Monday, July 01, 2019

JOLLIBEE

On days I need a little bit of a perk-me-up, I talk to Tina, or Irene, who are both at least half-Asian, and have faced their share of racial intersectional issues, and who both now reside in the US. I think generally people, whether from work, or the ones I've met through my travel, or my family members or whatever, they just let me ramble on about my thoughts, and I'm like the train that never runs out of steam. I do, actually, really depend on people propping me up every now and then, because I'm a human bean, and I never know if the course I'm setting sail on is ever the right one, if there even is such a thing as a right one. It takes so much time and energy to keep resetting myself, as if I have a map and compass, to decide whether there are parts of myself and my past that I want to reconcile with my future, or to simply leave it all behind.

These are the things that have helped me through the past week.
Irene: I think it's so important to understand what's wrong with society in the country where we live and the difficulties in our own race in order to breakthrough and unlearn the toxic behaviors. It doesn't mean we don't love our background or our ethnicity, but it's also the best parts of ourselves that get hidden because people prescribe to tradition and convention and don't feel ready to confront reality.

What's good is that many Singaporeans younger than us, especially women, are more and more open and aware of these goings-on and feel bold to take it into their own hands to explore who they are and be against the Asian patriarchy. But it's also gonna take time for things to catch up there.

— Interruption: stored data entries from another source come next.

Definition step_with (enter : string -> Config -> result Config)
    (l : Line) (c : Config) : result Config :=
  match l with
  | LBlank | LComment => Ok c
  | LCode t => when_active (EvDeclare t) c
  | LBad t => if active c then Err (BadDirective t) else Ok c
  | LDirective d =>
      match d with
      | DIfndef x => Ok (push (negb (defined x (cstate c))) c)
      | DIfdef x => Ok (push (defined x (cstate c)) c)
      | DDefine x b => when_active (EvDefine x b) c
      | DUndef x => when_active (EvUndef x) c
      | DImport h => import_with enter true h c
      | DInclude h => import_with enter false h c
      | DEndif =>
          match conds c with
          | [] => Err StrayEndif
          | _ :: k =>
              Ok {| cstate := cstate c; conds := k; trace := trace c |}
          end
      end
  end.

Fixpoint run_with (enter : string -> Config -> result Config)
    (ls : list Line) (c : Config) : result Config :=
  match ls with
  | [] => Ok c
  | l :: rest => bind (step_with enter l c) (run_with enter rest)
  end.

Section Headers.

(** The include path: the lines of each header that can be found. *)
Variable resolve : string -> option (list string).

(** Entering header [h] with [d] levels of nesting left: the header is
    resolved and its lines are processed in the current state, with a
    conditional stack of their own. *)
Fixpoint enter (d : nat) (h : string) (c : Config) : result Config :=
  match d with
  | 0 => Err (TooDeep h)
  | S d' =>
      match resolve h with
      | None => Err (MissingHeader h)
      | Some f =>
          bind (bind (run_with (enter d') (map classify f) (with_conds [] c))
                     closed)
               (fun c' => Ok (with_conds (conds c) c'))
      end
  end.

And yes, while over here the dialogue is more ahead than a lot of places in the world, there are still so many difficult issues going around here, which I'm sure you are aware of! But it definitely is somewhat better living somewhere urban and has much more open leanings that are people-centric and with a social justice understanding, ie. where you've already been like NYC. (But of course a lot of hidden political affiliations that some ppl don't wish to display)

It's a very Asian thing where if you are outspoken that they expect you to just keep your opinions to yourself and fall in line to maintain harmony. Difficult, man. Sometimes we gotta voice out things because it's the right thing to do. 

Tina: I'm so sorry about your second friend. It's painful, but growing up and growing out of friendships is an unfortunate side effect to growing up in general. Different people for different stages.

Feminism is also SO relative and it's unfortunate when people fail to neglect that relativity. I've read your posts and you're very clear on the fact that you know your stance isn't like the majority of people around you. Like yessssss you're aware that your views are more US-centric (which is why you wanna move lmfao duh).

Feminism, racism, intersectionality means different things for different people especially when you put into context that everyone lives a different life with different needs.... but it's so upsetting and heartbreaking when friends warp your views against their own and make you out to be the bad guy when you're trying to communicate that relativity with critical reasoning and respect.

I'm sorry about your friend, but I'm so happy you've found solace and more in your partner. You're a radical romantic and you deserve this!

Lucas: For me the biggest culture shock is Singapore itself. Having lived and been in other Western countries (excluding Eastern Europe in my definition of Western) the US, while liberal in many places --- especially NY, is probably the least liberal of western countries but compared to Singapore it's still decades ahead. So I can't imagine how it would be coming from SG to somewhere where you can do so many things I take for granted.
I'm in the midst of scheduling my CUNY admissions tests in August, and it will be nice to be able to wear just one layer or so in New York! Also, I will have to start studying soon.